The interaction between σ S , the stationary phase σ factor, and the core enzyme of Escherichia coli RNA polymerase

Background: The RNA polymerase holoenzyme of Escherichia coli is composed of a core enzyme (subunit structure α 2 ββ′) associated with one of the σ subunits, required for promoter recognition. Different σ factors compete for core binding. Among the seven σ factors present in E. coli , σ 70 controls gene transcription during the exponential phase, whereas σ S regulates the transcription of genes in the stationary phase or in response to different stresses. Using labelled σ S and σ 70 , we compared the affinities of both σ factors for core binding and investigated the structural changes in the different subunits involved in the formation of the holoenzymes. Results: Using native polyacrylamide gel electrophoresis, we demonstrate that σ S binds to the core enzyme with fivefold reduced affinity compared to σ 70 . Using iron chelate protein footprinting, we show that the core enzyme significantly reduces polypeptide backbone solvent accessibility in regions 1.1, 2.5, 3.1 and 3.2 of σ S , while increasing the accessibility in region 4.1 of σ S . We have also analysed the positioning of σ S on the holoenzyme by the proximity‐dependent protein cleavage method using σ S derivatives in which FeBABE was tethered to single cysteine residues at nine different positions.
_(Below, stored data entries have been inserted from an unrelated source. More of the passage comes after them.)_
(** On a strict, first-come pool the wake takes the oldest runnable
    waiter of the highest band: no runnable waiter of a better band is left
    behind, none of the same band is older, and when nobody is taken nobody
    could run. *)
Theorem fc_wake_plain_order fc pend :
  ring_wf (s_queue fc) → plain_pool fc = true →
  let '(fc', pick, _) := fc_ring_pop_runnable fc pend in
  match pick with
  | Some e => ∃ l1 l2, ring_abs (s_queue fc) = l1 ++ e :: l2 ∧ ring_abs (s_queue fc') = l1 ++ l2 ∧ runnable fc e = true ∧
      (∀ x, x ∈ l1 → runnable fc x = true → fc_band_rank (e_band e) < fc_band_rank (e_band x)) ∧
      (∀ x, x ∈ l2 → runnable fc x = true → fc_band_rank (e_band e) ≤ fc_band_rank (e_band x))
  | None => fc' = fc ∧ ∀ e, e ∈ ring_abs (s_queue fc) → runnable fc e = false
  end.
Proof.
  intros Hwf Hp. pose proof (pop_plain_spec fc pend Hwf Hp) as H. cbn zeta in H.
  destruct (fc_ring_pop_runnable fc pend) as [[fc' [e|]] u]; cbn [fst snd] in H; [|done].
  destruct H as (l1 & l2 & H1 & H2 & _ & H3 & H4 & H5). exists l1, l2. by split_and!.
Qed.

(** A queue where a critical request came after a standard one. *)
Definition two_bands : fc_queue :=
  fst (ring_run (fun _ _ => true) fc_queue_zero
    [RGrow 4; RInsert (mk_fc_queue_ent 5 true FC_BAND_STANDARD (-1) 1 10 0) false false;
     RInsert (mk_fc_queue_ent 6 true FC_BAND_CRITICAL (-1) 1 20 0) false false]).

Lemma two_bands_wf : ring_wf two_bands.
Proof. apply (ring_run_refines (fun _ _ => true) _ fc_queue_zero ring_wf_zero). Qed.
(* ===== verification/FcWait.v ===== *)
(** * Capacity admission: what the wait queue keeps (src/common/sockproxy_fc.c)

    The invariant of a pool's queue, [pool_ok]: a well-formed ring, mirrors
    that publish its counts, an evicted list within its bound. Every operation
    on the queue keeps it, and the theorems say what each does to the line of
    waiters: parking, eviction for a higher band, a turn given and taken, a
    wake that could not be delivered, draining, and the deadline timer. *)

From stdpp Require Import base list gmap numbers sorting.
From S2P Require Import Prelude FcTypes FcRing FcTenant FcFloors FcQueue FcFrame.

(** ** The invariant *)

Definition published (fc : fc_state) : Prop :=
  s_queued fc = q_count (s_queue fc) ∧
  ∀ b, fc_band_counted b = true → aget (s_band_queued fc) b = aget (q_band_count (s_queue fc)) b.

Record pool_ok (fc : fc_state) : Prop := {
  pk_ring : ring_wf (s_queue fc);
  pk_pub : published fc;
  pk_evicted : zlen (q_evicted (s_queue fc)) ≤ FC_EVICT_PENDING
}.

(** The same without the mirrors: what holds under the lock. *)
Record ring_ok (fc : fc_state) : Prop := {
  rk_ring : ring_wf (s_queue fc);
  rk_evicted : zlen (q_evicted (s_queue fc)) ≤ FC_EVICT_PENDING
}.

Lemma pool_ring_ok fc : pool_ok fc → ring_ok fc.
Proof. by intros []. Qed.

Lemma publish_ok fc : ring_ok fc → pool_ok (fc_queue_publish fc).
Proof.
  intros []. split; [done| |done]. split; [done|]. intros b Hb. unfold fc_queue_publish. cbn.
  unfold fc_band_counted in Hb. apply orb_true_iff in Hb as [Hb|Hb]; zbool; subst; reflexivity.
Qed.

(** The parts of a pool its queue invariant reads. *)
Definition queue_view (fc : fc_state) := (s_queue fc, s_queued fc, s_band_queued fc).
Lemma pool_ok_view fc fc' : queue_view fc' = queue_view fc → pool_ok fc → pool_ok fc'.
Proof.
  unfold queue_view. intros [= Hq Hn Hb] [Hr [Hp1 Hp2] He].
  split; [by rewrite Hq|split; [congruence|]|by rewrite Hq]. intros b Hc. rewrite Hb, Hq. by apply Hp2.
Qed.
Lemma ring_ok_queue fc fc' : s_queue fc' = s_queue fc → ring_ok fc → ring_ok fc'.
Proof. intros Hq []. split; by rewrite Hq. Qed.
Lemma tenants_pool_ok fc fc' : tenants_only fc fc' → pool_ok fc → pool_ok fc'.
Proof. intros (H1 & H2 & H3 & _)%tenants_queue. apply pool_ok_view. unfold queue_view. congruence. Qed.
Lemma tenants_ring_ok fc fc' : tenants_only fc fc' → ring_ok fc → ring_ok fc'.
Proof. intros (H1 & _)%tenants_queue. by apply ring_ok_queue. Qed.

(** Fields of the queue outside the ring. *)
Lemma ring_wf_same q q' :
  q_ring q' = q_ring q → q_cap q' = q_cap q → q_head q' = q_head q → q_tail q' = q_tail q → q_used q' = q_used q →
  q_count q' = q_count q → q_band_count q' = q_band_count q → q_next_deadline_ns q' = q_next_deadline_ns q →
  ring_wf q → ring_wf q' ∧ ring_abs q' = ring_abs q.
Proof.
  intros Hr Hc Hh Ht Hu Hn Hb Hd Hwf. destruct (geom_same q q' Hr Hc Hh Ht Hu (rw_geom _ Hwf)) as [Hg Ha].
  split; [|done]. by apply (wf_of_abs q).
Qed.


(** ** Wakes *)

Lemma live_again e : e_live e = true → e <| e_live := true |> = e.
Proof. destruct e. cbn. by intros ->. Qed.

(** A pool whose ring was replaced. *)
Lemma put_queue_ok fc q :
  ring_ok fc → ring_wf q → q_evicted q = q_evicted (s_queue fc) → ring_ok (fc <| s_queue := q |>).
Proof. intros [_ He] Hw Hq. split; [done|]. cbn. by rewrite Hq. Qed.

Lemma popped_ok fc fc' e : ring_ok fc → popped fc fc' e → ring_ok fc'.
Proof. intros Hk (q' & l1 & l2 & -> & _ & _ & Hw & _ & _ & He & _). by apply put_queue_ok. Qed.

Lemma credits_ok fc fc' : ring_ok fc → credits_moved fc fc' → ring_ok fc' ∧ ring_abs (s_queue fc') = ring_abs (s_queue fc).
Proof.
  intros Hk [c ->]. split; [|done]. apply put_queue_ok; [done|by apply ring_wf_credits, Hk|done].
Qed.

Lemma undo_pick_same u q :
  ring_wf q → ring_wf (undo_pick u q) ∧ ring_abs (undo_pick u q) = ring_abs q ∧ q_evicted (undo_pick u q) = q_evicted q.
Proof.
  intros Hw. assert (ring_wf (undo_pick u q) ∧ ring_abs (undo_pick u q) = ring_abs q) as [? ?].
  { apply ring_wf_same; [..|done]; unfold undo_pick; by repeat case_test. }
  split_and!; [done|done|]. unfold undo_pick. by repeat case_test.
Qed.

Section wakes.
Context (calloc : Z → bool) (hook : option (list (Z * Z) → Z → Z → bool)).

(** What one attempt does to the line. *)
Inductive wake_line (fc : fc_state) (line line' : list fc_queue_ent) : bool → Prop :=
| wl_none : line' = line → wake_line fc line line' false
| wl_turn e l1 l2 :
    line = l1 ++ e :: l2 → runnable fc e = true → line' = l1 ++ l2 → wake_line fc line line' true
| wl_back e l1 l2 :
    line = l1 ++ e :: l2 → runnable fc e = true → line' = ins_front e (l1 ++ l2) → wake_line fc line line' false
| wl_lost e l1 l2 :
    line = l1 ++ e :: l2 → runnable fc e = true → line' = l1 ++ l2 → ¬ (∀ n, calloc n = true) → wake_line fc line line' false.

Lemma wake_head_spec w pend :
  pool_ok (w_fc w) →
  let r := fc_queue_wake_head calloc hook w pend in
  pool_ok (w_fc (fst (fst r))) ∧
  wake_line (w_fc w) (ring_abs (w_queue w)) (ring_abs (w_queue (fst (fst r)))) (snd r) ∧
  (snd r = true → ∃ e, w_wakes (fst (fst r)) = (e_fd e, e_gen e) :: w_wakes w) ∧
  (length (w_wakes w) ≤ length (w_wakes (fst (fst r))) ≤ S (length (w_wakes w)))%nat.
Proof using Type.
  intros Hok. cbn zeta. unfold fc_queue_wake_head.
  pose proof (pop_runnable_spec (w_fc w) pend (pk_ring _ Hok)) as Hp. cbn zeta in Hp.
  destruct (fc_ring_pop_runnable (w_fc w) pend) as [[fc1 pick] u]. cbn [fst snd] in Hp.
  pose proof (pool_ring_ok _ Hok) as Hrk. set (w1 := w <| w_fc := fc_queue_publish fc1 |>).
  destruct pick as [e|]; cbn [fst snd].
  2: { destruct (credits_ok _ _ Hrk (proj1 Hp)) as [Hk Ha]. split_and!; [by apply publish_ok|by apply wl_none|done|done|apply le_S, le_n]. }
  pose proof (popped_ok _ _ _ Hrk Hp) as Hk1. destruct Hp as (q1 & l1 & l2 & -> & Ha & Ha1 & Hw1 & Hc1 & _ & He1 & Hr).
  assert (Hlive : e_live e = true).
  { pose proof (abs_live (s_queue (w_fc w))) as Hl. rewrite Forall_forall in Hl. apply Hl. rewrite Ha. apply elem_of_app. right. by left. }
  pose proof (publish_ok _ Hk1) as Hok1. change (pool_ok (w_fc w1)) in Hok1. assert (Hq1 : w_queue w1 = q1) by done.
  assert (Hww : w_wakes w1 = w_wakes w) by done. clearbody w1.
  set (cw := call_wake hook w1 (e_fd e) (e_gen e)).
  assert (Hcw : w_fc (fst cw) = w_fc w1 ∧ (snd cw = true → w_wakes (fst cw) = (e_fd e, e_gen e) :: w_wakes w) ∧
    (length (w_wakes w) ≤ length (w_wakes (fst cw)) ≤ S (length (w_wakes w)))%nat).
  { unfold cw, call_wake. destruct hook; cbn; rewrite ?Hww; split_and!; try done; lia. }
  clearbody cw. destruct cw as [w2 delivered]. cbn [fst snd] in Hcw. destruct Hcw as (Hf2 & Hd & Hlen).
  assert (Hok2 : pool_ok (w_fc w2)) by (by rewrite Hf2).
  assert (Hq2 : w_queue w2 = q1) by (unfold w_queue in *; congruence).
  destruct delivered; cbn [negb].
  - destruct (dec_tenants w2 (e_tslot e) true) as (Ht & _ & _ & _ & _ & _ & Hwk).
    cbn [fst snd]. rewrite Hwk. split_and!; [by eapply tenants_pool_ok| |intros _; exists e; by apply Hd|lia|lia].
    destruct (tenants_queue _ _ Ht) as (Hq & _). unfold w_queue at 2. rewrite Hq. change (s_queue (w_fc w2)) with (w_queue w2).
    rewrite Hq2. by eapply wl_turn.
  - pose proof (insert_refines calloc q1 e true false Hw1) as Hi.
    pose proof (insert_succeeds calloc q1 e true false Hw1) as Hsucc.
    rewrite Hq2. destruct (fc_ring_insert calloc q1 e true false) as [q3 slot] eqn:Eins. cbn [fst snd] in Hi, Hsucc.
    destruct Hi as (Hw3 & (_ & _ & _ & He3) & Habs3).
    set (w3 := on_queue (fun _ => q3) w2).
    assert (Hk3 : ring_ok (w_fc w3)) by (split; [done|]; cbn; rewrite He3, He1; apply Hok).
    set (w4 := match slot with None => _ | Some _ => _ end).
    assert (H4 : ring_ok (w_fc w4) ∧ w_queue w4 = q3 ∧ w_wakes w4 = w_wakes w2).
    { unfold w4. destruct slot; [done|]. destruct (dec_tenants w3 (e_tslot e) true) as (Ht & _ & _ & _ & _ & _ & Hwk).
      destruct (tenants_queue _ _ Ht) as (Hq & _). split_and!; [by eapply tenants_ring_ok|exact Hq|by rewrite Hwk]. }
    clearbody w4. destruct H4 as ([Hw4 He4] & Hq4 & Hwk4). cbn [fst snd].
    destruct (undo_pick_same u (w_queue w4) Hw4) as (Hwu & Hau & Heu).
    set (w5 := on_fc fc_queue_publish (on_queue (undo_pick u) w4)).
    assert (H5 : pool_ok (w_fc w5) ∧ w_queue w5 = undo_pick u (w_queue w4) ∧ w_wakes w5 = w_wakes w2).
    { split_and!; [|done|exact Hwk4]. apply publish_ok. split; [exact Hwu|].
      change (zlen (q_evicted (undo_pick u (w_queue w4))) ≤ FC_EVICT_PENDING). by rewrite Heu. }
    clearbody w5. destruct H5 as (Hok5 & Hq5 & Hwk5). rewrite Hq5, Hwk5, Hau, Hq4.
    split_and!; [done| |done|lia|lia].
    destruct slot as [i|].
    + destruct Habs3 as [-> _]. rewrite (live_again e Hlive), Ha1. by eapply wl_back.
    + rewrite Habs3, Ha1. eapply wl_lost; [done..|].
      intros Hal. apply (is_Some_None (A := Z)), Hsucc; [|done]. rewrite (rw_count _ Hw1), Hc1, Ha1.
      pose proof (abs_le_used _ (rw_geom _ (pk_ring _ Hok))) as Hle. pose proof (rg_used _ (rw_geom _ (pk_ring _ Hok))).
      rewrite Ha, zlen_app, zlen_cons in Hle. rewrite zlen_app. lia.
Qed.

(** A hook that delivers on a pool without a share and without floors: every
    waiter can be taken. *)
Record open_pool (fc : fc_state) : Prop := {
  op_weights : weights_ok (s_cfg fc);
  op_floors : fc_floors_apply fc (fc_svc_cap fc) = false;
  op_share : fc_share_active fc = false
}.

Lemma open_pool_same fc fc' : units_same fc fc' → open_pool fc → open_pool fc'.
Proof using Type.
  intros (_ & _ & _ & Hc & He) [Hw Hf Hs]. assert (fc_svc_cap fc' = fc_svc_cap fc) as Hsv by (unfold fc_svc_cap; by rewrite Hc, He).
  split; [by rewrite Hc|by unfold fc_floors_apply in *; rewrite Hsv, Hc|by unfold fc_share_active in *; rewrite Hc].
Qed.

Lemma open_runnable fc e : open_pool fc → runnable fc e = true.
Proof using Type.
  intros [_ _ Hs]. unfold runnable, fc_tenant_svc_bound. rewrite Hs. cbn [negb]. unfold fc_tenant_can_run.
  cbn [Z.eqb]. by rewrite orb_true_r.
Qed.

Definition delivers : Prop := ∃ h, hook = Some h ∧ ∀ log fd gen, h log fd gen = true.

Lemma wake_head_progress w pend :
  delivers → pool_ok (w_fc w) → open_pool (w_fc w) → ring_abs (w_queue w) ≠ [] →
  snd (fc_queue_wake_head calloc hook w pend) = true.
Proof using Type.
  intros (h & Hh & Hd) Hok Hop Hne. unfold fc_queue_wake_head.
  pose proof (pop_runnable_spec (w_fc w) pend (pk_ring _ Hok)) as Hp. cbn zeta in Hp.
  destruct (fc_ring_pop_runnable (w_fc w) pend) as [[fc1 [e|]] u]; cbn [fst snd] in Hp.
  - unfold call_wake. rewrite Hh. cbn zeta. rewrite Hd. reflexivity.
  - destruct Hp as [_ Hp]. destruct (ring_abs (w_queue w)) as [|e l] eqn:E; [done|]. exfalso.
    assert (runnable (w_fc w) e = false) as Hr; [|by rewrite open_runnable in Hr].
    apply Hp; [apply Hop|apply Hop|]. change (s_queue (w_fc w)) with (w_queue w). rewrite E. by left.
Qed.

Lemma turn_shorter fc l l' : wake_line fc l l' true → zlen l' = zlen l - 1.
Proof using Type. inversion 1; subst. rewrite !zlen_app, zlen_cons. lia. Qed.

Lemma wake_turns_spec n w pend :
  pool_ok (w_fc w) →
  let w' := wake_turns calloc hook n w pend in
  pool_ok (w_fc w') ∧ zlen (w_wakes w) ≤ zlen (w_wakes w') ≤ zlen (w_wakes w) + Z.of_nat n.
Proof using Type.
  revert w pend. induction n as [|n IH]; intros w pend Hok; cbn [wake_turns]; [split; [done|lia]|].
  destruct (wake_head_spec w pend Hok) as (Hok1 & _ & _ & Hl). destruct (fc_queue_wake_head _ _ _ _) as [[w1 pd] more].
  cbn [fst snd] in *. destruct more; [|split; [done|unfold zlen; lia]].
  destruct (IH w1 pd Hok1) as [Hok2 Hl2]. split; [done|]. unfold zlen in *. lia.
Qed.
Protein cutting patterns are observed on the β and β′ subunits, but not α. Regions 2.5, 3.1 and 3.2 of σ S are close to both β and β′ subunits, in agreement with iron chelate protein footprinting data. Conclusions: A comparison between these results using σ S and previous data from σ 70 indicates similar contact patterns on the core subunits and similar characteristic changes associated with holoenzyme formation, despite striking differences in the accessibility of regions 4.1 and 4.2.